(Records from a dataset)

....................

(** * Academix scraper service: a shallow embedding of
      [server/src/services/scraperService.ts] and the properties of its
      ingestion pipeline.

    Conventions of the embedding.
    - A JavaScript string is a [string]; each character stands for one code
      unit (the code units below 256 are covered).  A value of type
      [T | undefined] is an [option T]; truthiness of a string is "present
      and non-empty", of a number "present and non-zero".
    - The relational store is a record of tables (lists of rows, in storage
      order) with one serial counter per table.  Every SQL statement that
      the service issues is a constructor of [Stmt]; [exec] gives its effect.
    - The store may refuse any statement: the environment carries an oracle
      [rejects] that, given the statement and the current database, says
      whether the statement raises and with which message.
    - The store is PostgreSQL, reached through [pg] ([Pool], [client]).  A
      statement that fails inside a transaction aborts the transaction:
      until the transaction ends every further statement on that client
      fails, and a [COMMIT] then ends it as a rollback.  A statement that
      fails outside a transaction leaves the database as it was.
    - Asynchronous code is sequential here (every call is awaited), so it is
      written in a state-and-exception monad.
    - The service is described for arguments of the types its signatures
      declare.  The handlers of the controller read a parsed JSON body of
      any shape; a call of the service that a body of another shape leads
      to is left open ([Beyond]). *)

From Stdlib Require Import String Ascii List ZArith Lia Bool Arith.
From Stdlib Require Import DecimalString SpecFloat.
Import ListNotations.
Open Scope string_scope.
Open Scope list_scope.
Open Scope nat_scope.
(** X24. What [unix_create_symlink] does with the target that
    [wim_inode_readlink] returns. A negative answer gives
    [WIMLIB_ERR_READLINK] with [errno] set to its negation. With [rpfix], a
    target that starts with a slash gets the first [apply_dir_nchars]
    characters of the extraction directory put in front, unless that does
    not fit, which gives [WIMLIB_ERR_REPARSE_POINT_FIXUP_FAILED] with
    [ENAMETOOLONG]; any other target is used as it is. Every [symlink] call
    that follows uses this one target and the given path, only that path is
    ever unlinked, and the result is success or [WIMLIB_ERR_LINK]. *)
Theorem create_symlink_target
    inode path rpdata rpdatalen rpfix apply_dir apply_dir_nchars s :
  let a := first_answer s in
  let link_target := substring 0 (Z.to_nat (a_ret a)) (a_text a) in
  let readlink := Wim_inode_readlink (i_addr inode) rpdata rpdatalen in
  let '(r, s') :=
    unix_create_symlink REPARSE_DATA_MAX_SIZE inode path rpdata rpdatalen
      rpfix apply_dir apply_dir_nchars s in
  if a_ret a <? 0 then
    r = WIMLIB_ERR_READLINK /\ errno s' = - a_ret a /\
    trace s' = trace s ++ [readlink]
  else if rpfix && starts_with_slash link_target then
    if REPARSE_DATA_MAX_SIZE - (a_ret a + 1) <? apply_dir_nchars then
      r = WIMLIB_ERR_REPARSE_POINT_FIXUP_FAILED /\
      errno s' = ENAMETOOLONG /\ trace s' = trace s ++ [readlink]
    else
      (r = WIMLIB_ERR_SUCCESS \/ r = WIMLIB_ERR_LINK) /\
      exists t, trace s' = trace s ++ readlink :: t /\
        Forall (symlink_event
                  (String.append
                     (substring 0 (Z.to_nat apply_dir_nchars)
                                (default EmptyString apply_dir))
                     link_target)
                  (default EmptyString (pathbufs (ctx s) !! path))) t
  else
    (r = WIMLIB_ERR_SUCCESS \/ r = WIMLIB_ERR_LINK) /\
    exists t, trace s' = trace s ++ readlink :: t /\
      Forall (symlink_event link_target
                (default EmptyString (pathbufs (ctx s) !! path))) t.
Proof.
  cbv zeta. unfold unix_create_symlink. unfold bind at 1.
  destruct (extern_first_answer
              (Wim_inode_readlink (i_addr inode) rpdata rpdatalen) s)
    as (Ha & Hc & He & Ht).
  destruct (extern _ s) as [a s1]. cbn [fst snd] in Ha, Hc, He, Ht.
  rewrite <- Ha. clear Ha.
  assert (Hloop : forall target,
    let '(r, s') := retry (symlink_pass target path) WIMLIB_ERR_LINK s1 in
    (r = WIMLIB_ERR_SUCCESS \/ r = WIMLIB_ERR_LINK) /\
    exists t,
      trace s' =
        trace s ++ Wim_inode_readlink (i_addr inode) rpdata rpdatalen :: t /\
      Forall (symlink_event target
                (default EmptyString (pathbufs (ctx s) !! path))) t).
  { intros target.
    destruct (keeps_retry _ _ _ WIMLIB_ERR_LINK _
                (keeps_symlink_pass_target (pathbufs (ctx s)) target path)
                (or_intror eq_refl) s1)
      as ((_ & Hr) & t & Htr & Hall); [now rewrite Hc|].
    destruct (retry _ _ s1) as [r s']. cbn [fst snd] in *.
    split; [exact Hr|]. exists t. split; [|exact Hall].
    rewrite Htr, Ht, <- app_assoc. reflexivity. }
  destruct (a_ret a <? 0).
  - cbn. auto.
  - unfold bind at 1.
    destruct (rpfix && starts_with_slash _).
    + destruct (_ <? apply_dir_nchars).
      * cbn. auto.
      * cbn [ret]. apply Hloop.
    + cbn [ret]. apply Hloop.
Qed.
(** X5: [get_main_images] resolves the first five non-empty [src] values of
    the [img] tags, in document order, and no other: it raises exactly when
    [urljoin] raises on one of these five, and returns their resolutions,
    or the sentinel list when there is none. *)
Theorem get_main_images_first_five `{Libs} (sp : soup) (base_url : str) :
  get_main_images sp base_url
  = (λ images, or_list images [lit "Not found"])
    <$> mapM (urljoin base_url)
          (take 5 (attr_values (lit "src")
                     (find_all (lit "img") (has_attr (lit "src")) sp))).
Proof.
  unfold get_main_images. rewrite get_main_images_loop_mapM by (simpl; lia).
  simpl. by destruct (mapM _ _).
Qed.

(** X6: [find_favicons] resolves the non-empty [href] of every [link] tag
    whose [rel] matches, in document order and without a cap: it raises
    exactly when [urljoin] raises on one of them, and returns their
    resolutions, or the sentinel list when there is none. *)
Theorem find_favicons_all `{Libs} (sp : soup) (base_url : str) :
  find_favicons sp base_url
  = (λ icons, or_list icons [lit "Not found"])
    <$> mapM (urljoin base_url)
          (attr_values (lit "href")
             (find_all (lit "link") (multi_matches icon_rel (lit "rel")) sp)).
Proof.
  unfold find_favicons. rewrite find_favicons_loop_mapM.
  simpl. by destruct (mapM _ _).
Qed.

(** ** Open Graph and Twitter tags *)

Section SocialFacts.
Context `{Libs}.

Lemma assoc_dict_set (k v k' : str) (d : list (str * str)) :
  assoc k' (dict_set k v d) = if decide (k = k') then Some v else assoc k' d.
Proof.
  induction d as [|[k0 v0] d IH]; simpl.
  - destruct (decide (k = k')); done.
  - destruct (decide (k0 = k)) as [->|Hne]; simpl.
    + destruct (decide (k = k')); done.
    + rewrite IH. destruct (decide (k0 = k')) as [->|]; [|done].
      by rewrite decide_False.
Qed.

Lemma dict_set_keys (k v : str) (d : list (str * str)) :
  (dict_set k v d).*1 = d.*1 ∧ k ∈ d.*1
  ∨ (dict_set k v d).*1 = d.*1 ++ [k] ∧ k ∉ d.*1.
Proof.
  induction d as [|[k0 v0] d IH]; csimpl.
  - right. split; [done|]. apply not_elem_of_nil.
  - destruct (decide (k0 = k)) as [->|Hne]; csimpl.
    + left. split; [done | left].
    + destruct IH as [[Heq Hin]|[Heq Hin]].
      * left. split; [by rewrite Heq | by right].
      * right. split; [by rewrite Heq|].
        rewrite not_elem_of_cons. split; [congruence | done].
Qed.

Lemma dict_set_NoDup (k v : str) (d : list (str * str)) :
  NoDup d.*1 → NoDup (dict_set k v d).*1.
Proof.
  intros Hd. destruct (dict_set_keys k v d) as [[Heq _]|[Heq Hin]];
    rewrite Heq; [done|].
  apply NoDup_app. split; [done|]. split; [|apply NoDup_singleton].
  intros x Hx ->%list_elem_of_singleton. done.
Qed.

Lemma dict_set_key_elem (k v k' : str) (d : list (str * str)) :
  k' ∈ (dict_set k v d).*1 ↔ k' = k ∨ k' ∈ d.*1.
Proof.
  destruct (dict_set_keys k v d) as [[Heq Hin]|[Heq Hin]]; rewrite Heq.
  - split; [by right | by intros [->|?]].
  - rewrite elem_of_app, list_elem_of_singleton. tauto.
Qed.

Lemma extract_open_graph_loop_cons (tag : node) (tags : list node)
    (og : list (str * str)) :
  extract_open_graph_loop (tag :: tags) og
  = if is_social (og_prop tag)
    then extract_open_graph_loop tags (dict_set (og_prop tag) (og_content tag) og)
    else extract_open_graph_loop tags og.
Proof. done. Qed.

(** What the loop of [extract_open_graph] keeps: keys stay distinct, a new
    key is a social one, and a key's value is that of the last tag carrying
    it. *)
Lemma extract_open_graph_loop_spec (tags : list node) :
  ∀ og,
    (NoDup og.*1 → NoDup (extract_open_graph_loop tags og).*1)
    ∧ (∀ k, k ∈ (extract_open_graph_loop tags og).*1 →
            k ∈ og.*1 ∨ is_social k = true ∧ ∃ tag, tag ∈ tags ∧ og_prop tag = k)
    ∧ (∀ k, is_social k = true →
            assoc k (extract_open_graph_loop tags og)
            = default (assoc k og)
                (Some <$> (og_content <$> last (filter (λ tag, og_prop tag = k) tags)))).
Proof.
  induction tags as [|tag tags IH]; intros og.
  - simpl. split; [done|]. split; [by left|]. by intros k _.
  - rewrite extract_open_graph_loop_cons.
    assert (Hlast : ∀ k, last (filter (λ t, og_prop t = k) (tag :: tags))
                    = match last (filter (λ t, og_prop t = k) tags) with
                      | Some t => Some t
                      | None => if decide (og_prop tag = k) then Some tag else None
                      end).
    { intros k. rewrite filter_cons. destruct (decide (og_prop tag = k)); [|by destruct (last _)].
      destruct (filter _ tags) as [|t ts] eqn:Hf; [done|].
      rewrite last_cons. by destruct (last (t :: ts)). }
    destruct (is_social (og_prop tag)) eqn:Hsoc.
    + destruct (IH (dict_set (og_prop tag) (og_content tag) og)) as (Hnd & Hkeys & Hget).
      split; [|split].
      * intros Hog. by apply Hnd, dict_set_NoDup.
      * intros k Hk. destruct (Hkeys k Hk) as [Hin|(Hs & t & Ht & Hp)].
        -- apply dict_set_key_elem in Hin as [->|Hin]; [|by left].
           right. split; [done|]. exists tag. split; [left | done].
        -- right. split; [done|]. exists t. split; [by right | done].
      * intros k Hk. rewrite (Hget k Hk), Hlast, assoc_dict_set.
        destruct (last (filter _ tags)) as [t|]; simpl; [done|].
        by destruct (decide (og_prop tag = k)).
    + destruct (IH og) as (Hnd & Hkeys & Hget).
      split; [done|]. split.
      * intros k Hk. destruct (Hkeys k Hk) as [Hin|(Hs & t & Ht & Hp)]; [by left|].
        right. split; [done|]. exists t. split; [by right | done].
      * intros k Hk. rewrite (Hget k Hk), Hlast.
        destruct (last (filter _ tags)) as [t|]; simpl; [done|].
        destruct (decide (og_prop tag = k)) as [Heq|]; [|done].
        rewrite Heq in Hsoc. congruence.
Qed.

End SocialFacts.

(** X7: the dictionary [extract_open_graph] returns has no key twice; it is
    the sentinel [{"None": "Not found"}] or every key of it starts with
    [og:] or [twitter:] and is the [property] (or, failing that, the [name])
    of a [meta] tag; and the value under such a key is the [content] of the
    last [meta] tag that carries it (["Not found"] when that tag has none). *)
Theorem extract_open_graph_dict `{Libs} (sp : soup) :
  let metas := find_all (lit "meta") any_tag sp in
  NoDup (extract_open_graph sp).*1
  ∧ (extract_open_graph sp = [(lit "None", lit "Not found")]
     ∨ ∀ k, k ∈ (extract_open_graph sp).*1 →
            is_social k = true ∧ ∃ tag, tag ∈ metas ∧ og_prop tag = k)
  ∧ (∀ k, is_social k = true →
          assoc k (extract_open_graph sp)
          = og_content <$> last (filter (λ tag, og_prop tag = k) metas)).
Proof.
  intros metas. unfold extract_open_graph. fold metas.
  destruct (extract_open_graph_loop_spec metas []) as (Hnd & Hkeys & Hget).
  destruct (extract_open_graph_loop metas []) as [|kv og] eqn:Hloop;
    unfold or_list.
  - split; [apply NoDup_singleton|]. split; [by left|].
    intros k Hk. specialize (Hget k Hk). simpl in Hget.
    destruct (last (filter _ metas)) as [t|]; [done|].
    simpl. rewrite decide_False; [done|]. intros <-. by vm_compute in Hk.
  - split; [by apply Hnd, NoDup_nil|]. split.
    + right. intros k Hk. destruct (Hkeys k Hk) as [Hin|?]; [|done].
      by apply elem_of_nil in Hin.
    + intros k Hk. rewrite (Hget k Hk). by destruct (last (filter _ metas)).
Qed.

(** ** The formatter *)

(** X8: the preview [format_json_ld] returns is never longer than 701
    characters; it depends on the first two blocks only; and it is the
    placeholder ["Error formatting JSON-LD"] as soon as [json.dumps] raises
    on a dictionary among these two. *)
Theorem format_json_ld_preview `{Libs} (json_ld_data : list json) :
  length (format_json_ld json_ld_data) ≤ 701
  ∧ format_json_ld json_ld_data = format_json_ld (take 2 json_ld_data)
  ∧ (∀ d, JDict d ∈ take 2 json_ld_data → json_dumps (JDict d) = None →
          format_json_ld json_ld_data = lit "Error formatting JSON-LD").
Proof.
  unfold format_json_ld. split; [|split].
  - destruct (mapM _ _) as [parts|].
    + apply (safe_truncate_to_length _ 700).
    + vm_compute. lia.
  - by rewrite take_take.
  - intros d Hd Hdump.
    rewrite (proj2 (mapM_None _ _)); [done|].
    apply Exists_exists. exists (JDict d). by split.
Qed.

(** X9: for a fetch that succeeded with a non-empty body, the embed [main]
    sends is built from the record the extractor returned and the response's
    status code; it is green with the status line ["200 OK"] when that code
    is 200, and red with the status line ["Error: <code>"] for every other
    successful code. *)
Theorem successful_fetch_report `{Libs} (url domain : str) (r : response)
    (elapsed : float) (data : page_record) :
  ¬ (400 ≤ status_code r < 600)%Z →
  text r ≠ [] →
  smart_scrape (text r) url (resp_headers r) elapsed = Some data →
  urlparse_netloc url = Some domain →
  let sent := send_discord_embed domain data url (Code (status_code r)) in
  process_url url (Responds r) elapsed = Some sent
  ∧ (status_code r = 200%Z →
       color sent = green
       ∧ value <$> fields sent !! 0 = Some (lit "200 OK"))
  ∧ (status_code r ≠ 200%Z →
       color sent = red
       ∧ value <$> fields sent !! 0
         = Some (lit "Error: " ++ str_of_Z (status_code r))).
Proof.
  intros Hcode Htext Hdata Hdomain sent. split; [|split].
  - unfold process_url, fetch_website_content.
    apply raise_for_status_None in Hcode. rewrite Hcode.
    unfold scraped_data_for, no_content.
    destruct (text r) as [|c body] eqn:Hbody; [done|].
    simpl. rewrite Hdata. simpl. by rewrite Hdomain.
  - intros H200. unfold sent. rewrite H200. by vm_compute.
  - intros Hne. unfold sent, send_discord_embed, status_text. simpl.
    destruct (Z.eqb_spec (status_code r) 200); [done|]. done.
Qed.

(** A response with status 201 and a body. *)
Lemma successful_fetch_report_witness :
  ∃ data sent,
    @process_url (example_libs []) page_url (Responds (answer 201 (lit "<p>"))) 0%float
    = Some sent
    ∧ sent = @send_discord_embed (example_libs []) (lit "a.com") data page_url (Code 201)
    ∧ color sent = red.
Proof.
  eexists _, _.
  destruct (@successful_fetch_report (example_libs []) page_url (lit "a.com")
              (answer 201 (lit "<p>")) 0%float _
              ltac:(simpl; lia) ltac:(done)
              ltac:(vm_compute; reflexivity) ltac:(vm_compute; reflexivity))
    as (Hsent & _ & Hred).
  split; [exact Hsent|]. split; [reflexivity|].
  apply Hred. done.
Defined.

(** ** The loop of [main] *)

Section LoopFacts.
Context `{Libs}.

Lemma main_loop_app (net : str → get_result * float) (pre post : list str) :
  main_loop net (pre ++ post)
  = if (main_loop net pre).2
    then ((main_loop net pre).1 ++ (main_loop net post).1, (main_loop net post).2)
    else ((main_loop net pre).1, false).
Proof.
  induction pre as [|url pre IH]; simpl.
  - by destruct (main_loop net post).
  - destruct (is_valid_url url) as [[|]|]; [|done|done].
    destruct (process_url url (net url).1 (net url).2) as [e|]; [|done].
    rewrite IH. destruct (main_loop net pre) as [sent ok]. simpl.
    by destruct ok.
Qed.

....................

# What you will do
Your reply should be the number of lines in the entries that contain "path", nothing more.

# Reply
8